Não sei se todos aqui se lembrarão do lançamento do BlackBerry. Era um celular com um sistema de mensagens parecido com o atual WhatsApp. A empresa que o lançou, ao pensar no nome do aparelho, fez uma referência aos piratas. “BlackBerry” era a denominação dada à bola de ferro preta que ficava acorrentada no tornozelo dos bandidos da época. E a analogia foi perfeita. Assim como eles, já era esperado que as pessoas ficariam presas a essa nova mídia e não iriam mais a lugar algum sem ela.
Com o iPhone e as redes sociais, então, a revolução nos hábitos digitais se consumou de vez. A internet, que, em tradução literal, seria uma rede interligada de informações, acabou se tornando somente uma rede, como se fosse de pesca. E nós nem percebemos quando e se fomos pescados.
O Instagram, uma das mídias sociais mais populares do planeta, tinha como objetivo inicial fornecer uma plataforma em que as pessoas pudessem compartilhar fotos instantâneas. Logo percebeu o amplo universo que poderia alcançar e é, hoje, uma ferramenta multifuncional com vídeos e outros recursos, permitindo que pessoas se conectem e compartilhem interesses semelhantes (às vezes com lucrativas intenções por trás).

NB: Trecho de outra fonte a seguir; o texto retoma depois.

Lemma get_pdev_by_id_ret i id :
  wlan_objmgr_get_pdev_by_id p i id s
  = let r := slot_if (fun d => is_created s (OPdev d)) (wlan_pdev_list rp !! i) in
    Ret r (taken OPdev id r s).
Proof using I Hp.
  unfold wlan_objmgr_get_pdev_by_id. pose proof (psoc_pdev_len _ _ _ (inv_psoc _ _ _ I _ _ Hp)) as Hl.
  cbn zeta. rewrite <- (slot_lookup_ret OPdev _ i id (fun d => take_if_created (OPdev d) id) _ _ Hl).
  - destruct (_ <=? _)%nat; [done|]. by rewrite (bind_ret _ _ _ _ _ (read_psoc_ret _ _ _ Hp)).
  - intros d Hd. apply take_created_ret. by eapply pdev_in_slot.
Qed.
Lemma get_pdev_by_id_no_state_ret i id :
  wlan_objmgr_get_pdev_by_id_no_state p i id s
  = let r := slot_if (fun _ => true) (wlan_pdev_list rp !! i) in Ret r (taken OPdev id r s).
Proof using I Hp.
  unfold wlan_objmgr_get_pdev_by_id_no_state. pose proof (psoc_pdev_len _ _ _ (inv_psoc _ _ _ I _ _ Hp)) as Hl.
  cbn zeta. rewrite <- (slot_lookup_ret OPdev _ i id (fun d => take_any (OPdev d) id) _ _ Hl).
  - destruct (_ <=? _)%nat; [done|]. by rewrite (bind_ret _ _ _ _ _ (read_psoc_ret _ _ _ Hp)).
  - intros d Hd. apply take_any_ret. by eapply pdev_in_slot.
Qed.
Lemma get_vdev_by_id_from_psoc_ret i id :
  wlan_objmgr_get_vdev_by_id_from_psoc p i id s
  = let r := slot_if (fun v => is_created s (OVdev v)) (psoc_vdev_list rp !! i) in
    Ret r (taken OVdev id r s).
Proof using I Hp.
  unfold wlan_objmgr_get_vdev_by_id_from_psoc. pose proof (psoc_vdev_len _ _ _ (inv_psoc _ _ _ I _ _ Hp)) as Hl.
  rewrite (bind_ret _ _ _ _ _ (read_psoc_ret _ _ _ Hp)). apply slot_lookup_ret; [done|].
  intros v Hv. apply take_created_ret. by eapply vdev_in_slot.
Qed.
Lemma get_vdev_by_id_from_psoc_no_state_ret i id :
  wlan_objmgr_get_vdev_by_id_from_psoc_no_state p i id s
  = let r := slot_if (fun _ => true) (psoc_vdev_list rp !! i) in Ret r (taken OVdev id r s).
Proof using I Hp.
  unfold wlan_objmgr_get_vdev_by_id_from_psoc_no_state.
  pose proof (psoc_vdev_len _ _ _ (inv_psoc _ _ _ I _ _ Hp)) as Hl.
  rewrite (bind_ret _ _ _ _ _ (read_psoc_ret _ _ _ Hp)). apply slot_lookup_ret; [done|].
  intros v Hv. apply take_any_ret. by eapply vdev_in_slot.
Qed.

(** ** VDEVs of a psoc or a pdev *)

Definition vdev_is (f : wlan_objmgr_vdev -> bool) s v : bool :=
  match vdevs s !! v with Some r => f r | None => false end.

Lemma vdev_has_ret (f : wlan_objmgr_vdev -> bool) v :
  is_Some (vdevs s !! v) -> (r ← read_vdev v; mret (f r)) s = Ret (vdev_is f s v) s.
Proof.
  intros [r Hr]. rewrite (bind_ret _ _ _ _ _ (read_vdev_ret _ _ _ Hr)). unfold vdev_is. by rewrite Hr.
Qed.

Lemma get_vdev_by_opmode_from_psoc_ret m id :
  wlan_objmgr_get_vdev_by_opmode_from_psoc p m id s
  = let r := List.find (fun v => vdev_is (fun r => bool_decide (vdev_opmode r = m)) s v
                                 && is_created s (OVdev v)) (omap Datatypes.id (psoc_vdev_list rp)) in
    Ret r (taken OVdev id r s).
Proof using I Hp.
  unfold wlan_objmgr_get_vdev_by_opmode_from_psoc.
  rewrite (bind_ret _ _ _ _ _ (read_psoc_ret _ _ _ Hp)).
  assert (forall v, v ∈ omap Datatypes.id (psoc_vdev_list rp) -> is_Some (get_hdr (OVdev v) s)) as Hin.
  { intros v (a & Ha & Hv)%list_elem_of_omap. apply list_elem_of_lookup in Ha as [i Hi].
    cbn in Hv. subst a. by eapply vdev_in_slot. }
  apply search_ret.
  - intros v Hv. apply vdev_has_ret. apply Hin in Hv as [h Hh]. by apply get_hdr_at in Hh.
  - intros v Hv. apply take_created_ret. by apply Hin.
Qed.

End ById.

Section OnPdev.
Context A e s (I : inv A e s) d rd (Hd : pdevs s !! d = Some rd).

Lemma vdev_on_pdev v : v ∈ wlan_vdev_list rd -> is_Some (get_hdr (OVdev v) s).
Proof using I Hd.
  intros Hv. apply (pdev_vdevs _ _ _ (inv_pdev _ _ _ I _ _ Hd)) in Hv as [i Hv].
  apply vdev_keys_Some in Hv as (r & Hr & _). cbn. by rewrite Hr.
Qed.
Lemma vdev_on_pdev' v : v ∈ wlan_vdev_list rd -> is_Some (vdevs s !! v).
Proof using I Hd. intros [h Hh]%vdev_on_pdev. by apply get_hdr_at in Hh. Qed.

Lemma get_vdev_by_id_from_pdev_ret i id :
  wlan_objmgr_get_vdev_by_id_from_pdev d i id s
  = let r := first_if (vdev_is (fun r => vdev_id r =? i)%nat s) (fun v => is_created s (OVdev v))
               (wlan_vdev_list rd) in
    Ret r (taken OVdev id r s).
Proof using I Hd.
  unfold wlan_objmgr_get_vdev_by_id_from_pdev. rewrite (bind_ret _ _ _ _ _ (read_pdev_ret _ _ _ Hd)).
  apply search_first_ret; intros v Hv.
  - apply vdev_has_ret. by apply vdev_on_pdev'.
  - apply take_created_ret. by apply vdev_on_pdev.
Qed.
Lemma get_vdev_by_id_from_pdev_no_state_ret i id :
  wlan_objmgr_get_vdev_by_id_from_pdev_no_state d i id s
  = let r := first_if (vdev_is (fun r => vdev_id r =? i)%nat s) (fun _ => true) (wlan_vdev_list rd) in
    Ret r (taken OVdev id r s).
Proof using I Hd.
  unfold wlan_objmgr_get_vdev_by_id_from_pdev_no_state. rewrite (bind_ret _ _ _ _ _ (read_pdev_ret _ _ _ Hd)).
  apply search_first_ret; intros v Hv.
  - apply vdev_has_ret. by apply vdev_on_pdev'.
  - apply take_any_ret. by apply vdev_on_pdev.
Qed.
Lemma get_vdev_by_macaddr_from_pdev_ret mac id :
  wlan_objmgr_get_vdev_by_macaddr_from_pdev d mac id s
  = let r := List.find (fun v => vdev_is (fun r => WLAN_ADDR_EQ (vdev_macaddr r) mac) s v
                                 && is_created s (OVdev v)) (wlan_vdev_list rd) in
    Ret r (taken OVdev id r s).
Proof using I Hd.
  unfold wlan_objmgr_get_vdev_by_macaddr_from_pdev. rewrite (bind_ret _ _ _ _ _ (read_pdev_ret _ _ _ Hd)).
  apply search_ret; intros v Hv.
  - apply vdev_has_ret. by apply vdev_on_pdev'.
  - apply take_created_ret. by apply vdev_on_pdev.
Qed.
Lemma get_vdev_by_macaddr_from_pdev_no_state_ret mac id :
  wlan_objmgr_get_vdev_by_macaddr_from_pdev_no_state d mac id s
  = let r := List.find (fun v => vdev_is (fun r => WLAN_ADDR_EQ (vdev_macaddr r) mac) s v && true)
               (wlan_vdev_list rd) in
    Ret r (taken OVdev id r s).
Proof using I Hd.
  unfold wlan_objmgr_get_vdev_by_macaddr_from_pdev_no_state. rewrite (bind_ret _ _ _ _ _ (read_pdev_ret _ _ _ Hd)).
  apply (search_ret _ OVdev id _ _ _ (fun _ => true)); intros v Hv.
  - apply vdev_has_ret. by apply vdev_on_pdev'.
  - apply take_any_ret. by apply vdev_on_pdev.
Qed.
Lemma pdev_get_first_vdev_ret id :
  wlan_objmgr_pdev_get_first_vdev d id s
  = let r := List.find (fun v => true && is_created s (OVdev v)) (wlan_vdev_list rd) in
    Ret r (taken OVdev id r s).
Proof using I Hd.
  unfold wlan_objmgr_pdev_get_first_vdev. rewrite (bind_ret _ _ _ _ _ (read_pdev_ret _ _ _ Hd)).
  apply (search_ret _ OVdev id _ _ (fun _ => true)); intros v Hv; [done|].
  apply take_created_ret. by apply vdev_on_pdev.
Qed.

End OnPdev.

(** ** Peers of a psoc *)

Definition peer_is (f : wlan_objmgr_peer -> bool) s x : bool :=
  match peers s !! x with Some r => f r | None => false end.

Section InHash.
Context A e s (I : inv A e s) (He : ledger_ok e) p rp (Hp : psocs s !! p = Some rp) (mac : list Z).

Definition hash_bucket : list nat := default [] (peer_hash rp !! WLAN_PEER_HASH mac).

Lemma hash_bucket_Some : peer_hash rp !! WLAN_PEER_HASH mac = Some hash_bucket.
Proof using I Hp.
  unfold hash_bucket. destruct (lookup_lt_is_Some_2 (peer_hash rp) (WLAN_PEER_HASH mac)) as [l Hl];
    [|by rewrite Hl].
  rewrite (psoc_hash_len _ _ _ (inv_psoc _ _ _ I _ _ Hp)). unfold WLAN_PEER_HASH, WLAN_PEER_HASHSIZE.
  pose proof (Z.mod_pos_bound (nth 5 mac 0) (Z.of_nat 64)). lia.
Qed.

(** The list has the peers of the psoc whose address has this hash. *)
Lemma elem_of_bucket x :
  x ∈ hash_bucket <-> peer_slot s x = Some (p, WLAN_PEER_HASH mac).
Proof using I Hp.
  rewrite <- (psoc_peers _ _ _ (inv_psoc _ _ _ I _ _ Hp)). pose proof hash_bucket_Some as Hb.
  split; [by eauto|]. intros (l & Hl & Hx). rewrite Hb in Hl. by injection Hl as ->.
Qed.
Lemma bucket_peer x : x ∈ hash_bucket -> exists r, peers s !! x = Some r.
Proof using I Hp.
  intros Hx%elem_of_bucket. unfold peer_slot in Hx.
  destruct (peer_keys s !! x) as [[[v m] t]|] eqn:Hk; [|done].
  apply peer_keys_Some in Hk as (r & Hr & _). by eauto.
Qed.
Lemma bucket_hdr x : x ∈ hash_bucket -> is_Some (get_hdr (OPeer x) s).
Proof using I Hp. intros [r Hr]%bucket_peer. cbn. by rewrite Hr. Qed.

(** The psoc has regular peers if it has any. *)
Lemma bucket_count x : x ∈ hash_bucket -> psoc_peer_count rp <> 0%nat.
Proof using I He Hp.
  intros Hx. destruct (bucket_peer x Hx) as [r Hr]. apply elem_of_bucket in Hx.
  destruct (inv_attached _ _ _ _ _ I He Hr) as (rv & rd & rp' & l & [Hx' Hv Hd Hp' _ _ _ _ Hc _ _ _] & Hk & _).
  unfold peer_slot in Hx. rewrite (peer_key s x r Hr) in Hx. unfold vdev_slot in Hx.
  assert (vdev_keys s !! peer_vdev r = Some (wlan_pdev rv, vdev_id rv)) as Hvk
    by (apply vdev_keys_Some; eauto).
  rewrite Hvk, Hk in Hx. injection Hx as <-. rewrite Hp in Hp'. by injection Hp' as <-.
Qed.

Lemma in_hash_ret {B} (none : B) (find : list nat -> M objmgr_world B) res s' :
  find hash_bucket s = Ret res s' -> (hash_bucket = [] -> res = none /\ s' = s) ->
  in_hash p mac none find s = Ret res s'.
Proof using I He Hp.
  intros Hf Hnil. unfold in_hash. rewrite (bind_ret _ _ _ _ _ (read_psoc_ret _ _ _ Hp)).
  destruct (Nat.eqb_spec (psoc_peer_count rp) 0) as [Hz|Hz].
  - destruct hash_bucket as [|x l] eqn:Hb; [by destruct (Hnil eq_refl) as [-> ->]|].
    exfalso. apply (bucket_count x); [|done]. rewrite Hb. by left.
  - by rewrite (bind_deref _ _ _ _ hash_bucket_Some).
Qed.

Atualmente, somos pescados pela rede, estamos acorrentados aos smartphones e, quase sempre, somos persuadidos de que tudo isso é o melhor para nossa vida e a das nossas famílias. Mas pensamos assim baseados no quê? Nessa nebulosa realidade, mergulhamos na era da desinformação, em que coexistem tentativas deliberadas e instrumentalizadas de manipular e confundir as pessoas nesse ambiente.
Entre as fake news e a picaretagem de influencers que querem ganhar seguidores e dinheiro, torna-se cada vez mais difícil, para nós médicos e profissionais de saúde, lutarmos contra esse fenômeno.
A balança do que é informação correta e científica e o que não passa de achismo ou marketing está totalmente desequilibrada. Pesa mais o que não tem embasamento, mas tem engajamento. A credibilidade do influenciador ou profissional está ligada ao seu número de fãs. Quanto maior esse número, que pode até ser comprado, mais ele ganha confiança.
O paciente fica preso a essa rede e, para agravar a situação, sente-se seguro nela. Números de likes valem mais do que ciência.
Está se tornando impossível mensurar e reduzir o dano que toda essa desinformação tem causado à prevenção e ao tratamento das doenças. Nós, entidades médicas, agências reguladoras e órgãos governamentais estamos deixando essa imensa tempestade ser formada na nascente do rio e, quando ela chegar às cidades, não teremos condições para controlar os estragos.
Falamos tanto de mudanças climáticas… Talvez devamos incluir essa tempestade na lista de problemas a enfrentar.